#### REQUIREMENT:
Your reply should consist solely of the lines from the start of the material below through the line containing "correct. The SDK", reproduced exactly.

(RECORDS FOR THE EXERCISE begins)

(* ===== verification/Prelude.v ===== *)
(** * zero-sdk, verified

    A model of the Rust workspace [zero-sdk] (src/crates/) and the theorems that make it
    correct. The SDK is an end-to-end encrypted messenger's core: a local store, direct and
    group messaging with receipts, an inbox index, an outbox that is retried until the network
    takes a sector, an envelope that encrypts and signs, and the identity that holds the keys.

    ** The program and the files that model it

    Storage ([zero-storage]). One RocksDB database with a column family per concern.
    - [Store]: the [rocksdb] and [postcard] crates as interfaces ([RocksDB], [Postcard]) with
      the laws the code relies on ([RocksOk], [PostcardOk]), and [keyspace], which ties the
      byte keys of one column family to an abstract finite map ([repr]).
    - [Db]: [sector.rs], [error.rs], [db.rs]. [open], [put_raw], [get_raw], [delete_raw],
      [prefix_scan_raw], the sector operations and [iter_chain]. A read is a function of the
      database; a write takes the database and returns it with its result. [runs f db r st]
      says that [f] on [db] returns [r] and leaves the contents [st]; [good] that the database
      is open with all its column families and healthy. The other files state their operations
      with these two.
    - [Dedupe]: [dedupe.rs] (re-exported by [zero-network/src/dedupe.rs]), over the [lru] crate.
    - [Outbox]: [outbox.rs].

    Messaging ([zero-messaging]).
    - [Contacts]: [contacts/]. [Dm]: [dm/types.rs], [service.rs], [paginate.rs], [receipt.rs].
      [DmReceive]: [dm/receive.rs], over [Net], [Dedupe] and [Dm].
    - [Group]: [group/types.rs], [permissions.rs], [manifest.rs]. [GroupOps]: [group/mod.rs].
    - [Inbox]: [inbox/types.rs], [index.rs], [service.rs].

    Network ([zero-network]).
    - [Net]: [error.rs] and the [GridClient] trait of [client.rs], a type class.
    - [Retry]: [retry.rs], with the trait [OutboxHandle] as a type class and its contract.
      [PumpOutbox]: the in-memory handle of the same file, and the pump over many passes.
    - [Broadcast]: tokio's broadcast channels as an interface and the table of topics that both
      clients keep. [Broker]: [mock.rs]. [RealClient]: [real.rs] over [grid_net].

    Cryptography ([zero-crypto]) and identity ([zero-identity]).
    - [Aad]: [aad.rs], [error.rs] and the identifiers. [Crypto]: [encrypt.rs], [sign.rs].
      [Envelope]: [envelope.rs].
    - [GroupKey]: [group_key.rs] over [openmls]. [GroupKeyRun]: a whole group of members that
      use these wrappers.
    - [NeuralKey]: [neural_key.rs], [error.rs]. [MachineKey]: [machine_key.rs].

    The facade ([zero-sdk]): [Sdk], which opens the database and wires the services over it.

    Across the components: [Faults], the operations of the facade on a database that may refuse
    any call; [EndToEnd], a message and its receipt between two machines; [Restart], one process
    after the other on the same directory; [Live], a process whose receive loops run beside the
    calls of its API; [Threads], operations taken apart at their calls of the database and run on
    many threads, [Concurrent], the facade so taken apart, [Typed], what each column family holds
    then, and [Race], what threads can do to each other. They add no code of the program, only
    its parts run together.

    The repository's own tests, run on the model: [TestKit] (a test as a computation that may
    panic), [StorageTests], [GroupTests], [DmTests], [IndexTests], [NetTests], [CryptoTests],
    [GroupKeyTests], [IdentityTests], the unit tests of the crates and the scenarios of their
    [tests] directories. Each test is a definition, with the name and the calls of
    the source, and the lemma [..._pass] at the end of a file evaluates all of them on in-memory
    instances of the interfaces. They compare the definitions of the program with what the
    authors expect of the code; the generated tests and a few others are proved for every input
    instead ([merge_proptests], [convergence_proptests], [backoff_test_passes], [hybrid_round_trip_passes],
    [round_trip_of_passes], [concurrent_access_passes]).

    Beneath all of it: this file ([result], control flow, orders and sorting, histories of
    operations, tactics and the hint database), [Bytes] (the machine data of Rust), and [Mem]
    (an in-memory database and codec that satisfy the interfaces; the witnesses use it, no
    definition of the program does).

    ** How state and operations correspond

    Fallible code returns [result E A], [Ok] or [Err] with the source's error enum. Integers
    are [uint w], a number below [2^w], with wrapping, saturating and checked operations spelled
    out; [[u8; N]] is [arr N]; a [String] is a list of Unicode scalar values with its UTF-8
    bytes, so [len()] is [str_len] and [chars().count()] is [length]. [usize] counts of entries
    held in memory are [nat]. A call that can panic on its arguments returns [raised E] instead
    of [E]: an error, or [Panicked] ([Dm.history] reserves a vector of the size it is asked
    for; the size of an element is the compiler's, [MessageLayout]). Clock readings, UUIDs and random bytes are arguments, one per
    reading and in the order of the source. What an interface calls is an argument of the
    definitions through its type class, and its laws are a hypothesis of the theorems. Where
    the source runs tasks side by side ([RealClient], [Broker]) what one task does between two
    awaits is one step, and the steps of the others between them are an argument. In [Broker] a
    publication begins, waits for its delay and sends its copies in steps of their own ([net]);
    in [RealClient] the calls of other tasks and the loop go on while a call waits for room in
    the command channel and for its answer ([client_step]).

    ** What the theorems show

    - The whole: [Sdk.sdk_refines], any history of sixteen operations of all services over one
      database behaves as the specification on the product of their states: the services do not
      disturb each other although they share a database and some of its column families.
      [EndToEnd.message_round_trip], texts that are sent and published reach the receiver once
      each, and their receipts make them Delivered at the sender, under duplication, delay and
      replay.
    - Failures: [Live.processes_survive], what any sequence of processes with receive loops
      leaves when the database fails underneath them and they are closed or killed, and what
      their results still mean; [Restart.restarts_contained], the same without the loops, and
      [Faults.faults_contained], of one process; [Faults.reads_honest], a read never passes off a
      part for the whole; [Dm.receipt_lost] and [GroupKeyRun.group_errors], errors that cost
      something: a receipt, a message.
    - Tasks and threads: [Live.live_in_order], calls and loops of one thread amount to a list of
      operations, in which each sector is handed on once; [Typed.stored_typed], every entry that
      any number of threads store, in any order of their calls of the database, is where its
      value belongs; [Race.outbox_overrun], by how much threads can exceed the outbox. The lemmas
      [Race.status_race], [Race.inbox_race] and [Race.removal_race] are interleavings that break
      what a single thread guarantees: the operations look and write in separate calls, and
      nothing serialises their callers. [Threads.schedule_history]: a thread alone runs its
      operations as the other theorems have it.
    - Storage: [Db.sector_store_refines], [Outbox.outbox_refines], [Contacts.contacts_refine],
      [Inbox.inbox_refines] and the group and message theorems relate each operation, the
      ordered scans included, to one on a finite map; [Db.make_sector_key_inj] is about the
      keys; [Dm.history_spec], [GroupOps.list_messages_spec] about scans with order, cursor
      and limit; [Dm.pages_cover] and [Dm.paginate_is_history] about paging.
    - Messages: [Dm.status_only_advances] (no status goes back under status changes, receipts
      and acknowledgements; an inbound copy of a message does overwrite it, as
      [DmReceive.process_inbound_spec] states), [DmReceive.process_inbound_spec],
      [DmReceive.receive_once]. The lemmas [Dm.send_text_spec], [Dm.open_conversation_spec] and
      [Dm.derive_sound] state the operations one by one.
    - Groups: [GroupOps.group_authority] (who may change what), [GroupOps.group_history],
      [GroupOps.create_group_spec], [GroupOps.receive_message_once],
      [GroupOps.group_receipt_forward], [Group.merge_manifest_laws]; and of their keys
      [GroupKeyRun.group_agrees]: all members read the same messages and export the same
      secrets.
    - Network: [PumpOutbox.pump_drains] (the queue empties, and nothing leaves it unreported),
      [Retry.retry_budget], [Retry.pump_pass_spec], [Retry.backoff_bounds],
      [Broker.broker_delivery] (what a subscriber hears of publications that overtake each
      other, and that it hears nothing else), [RealClient.subscribe_no_gap],
      [Dedupe.dedupe_remembers].
    - Cryptography and identity: [Envelope.envelope_roundtrip], [Envelope.open_binds],
      [Aad.aad_roundtrip], [Aad.aad_decode_exact], [NeuralKey.split_recover],
      [MachineKey.generate_machine_key_spec], [MachineKey.sealed_roundtrip].

    ** Bounds and fuel

    The definitions of the program are structurally recursive over the data they scan; none
    needs fuel. [Dm.all_pages], the loop of a caller that follows the cursor, takes fuel, and
    [Dm.pages_cover] shows that one page more than the messages left is enough;
    [DmTests.collect_pages], the same loop in the tests, panics when it runs out. Histories are
    lists of operations of any length; the endless loops of the pump and the clients are any
    number of passes or events. The constants are the source's: 64-byte labels, 256 group
    members, 140-character previews, pages of 50 in the inbox, channels of 256, five attempts,
    500 ms doubled up to 30 s, 16 shares.

    ** What is not modelled

    - The runtime: which task or thread goes next is an argument, the pump's task is its passes at
      their times, and a subscription is one step of its loop. Two loops on different threads could
      both find a sector unseen before either marks it; [Live] is about one thread. How many
      commands wait in the live client's channel, and the configuration of its service.
    - Exhausted memory, which aborts the process; checks of the debug profile ([debug_assert_eq]
      in [manifest.rs]): the model is of a release build.
    - What [zid] makes of a threshold of 1, which the source lets through and [error.rs] says is
      refused: [NeuralKey.split_recover] shows that its answer is passed on.
    - Collisions of random draws in [openmls]: a package made by the wrappers is taken to have
      keys of its own ([admissible]).
    - Zeroization of secrets, which no result shows.
    - Cryptographic security: the interfaces state what decrypts and verifies, not what an
      adversary can do; where secrecy or collisions matter the theorem says so
      ([Dm.derive_sound] exhibits the collision; the arrivals of [EndToEnd] are assumed free
      of one).
    - What no code of the repository does: nothing publishes the outbox of [Outbox] (the pump
      works on any [OutboxHandle], and the only one is in memory), and nothing hands an inbound
      receipt to [process_receipt]. [EndToEnd] takes both as arguments.
    - What the disk loses when the machine, and not only the process, stops: a write that has
      returned is taken to be in the log ([open_durable]).
    - Tests of what the model abstracts: the list of families on disk, [Send] and [Sync], the
      text of a UUID, the conversions of the libraries' errors, a type of openmls that the
      program does not use, known-answer vectors of codecs that are interfaces here, measured
      times and memory, and the benches. Re-exports, derived trait implementations, and
      constructors that only share a handle or spawn a task ([RetryPump::start], [client]).

    ** What could follow

    All code of the program is modelled, and its tests run. What is left is to put more of it
    together: two machines that exchange messages in both directions while their databases fail
    and their loops restart, the group messages of [GroupOps] carried by the keys of
    [GroupKeyRun], the sealed machine keys of a store as the signers of envelopes; and, should the
    code come to serialise its writers, the atomicity of the operations on threads. *)

From Stdlib Require Import ZArith Lia.
From stdpp Require Import base tactics gmap strings sorting numbers list.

(RECORDS FOR THE EXERCISE ends)

#### TASK SOLUTION:
(* ===== verification/Prelude.v ===== *)
(** * zero-sdk, verified

    A model of the Rust workspace [zero-sdk] (src/crates/) and the theorems that make it
    correct. The SDK is an end-to-end encrypted messenger's core: a local store, direct and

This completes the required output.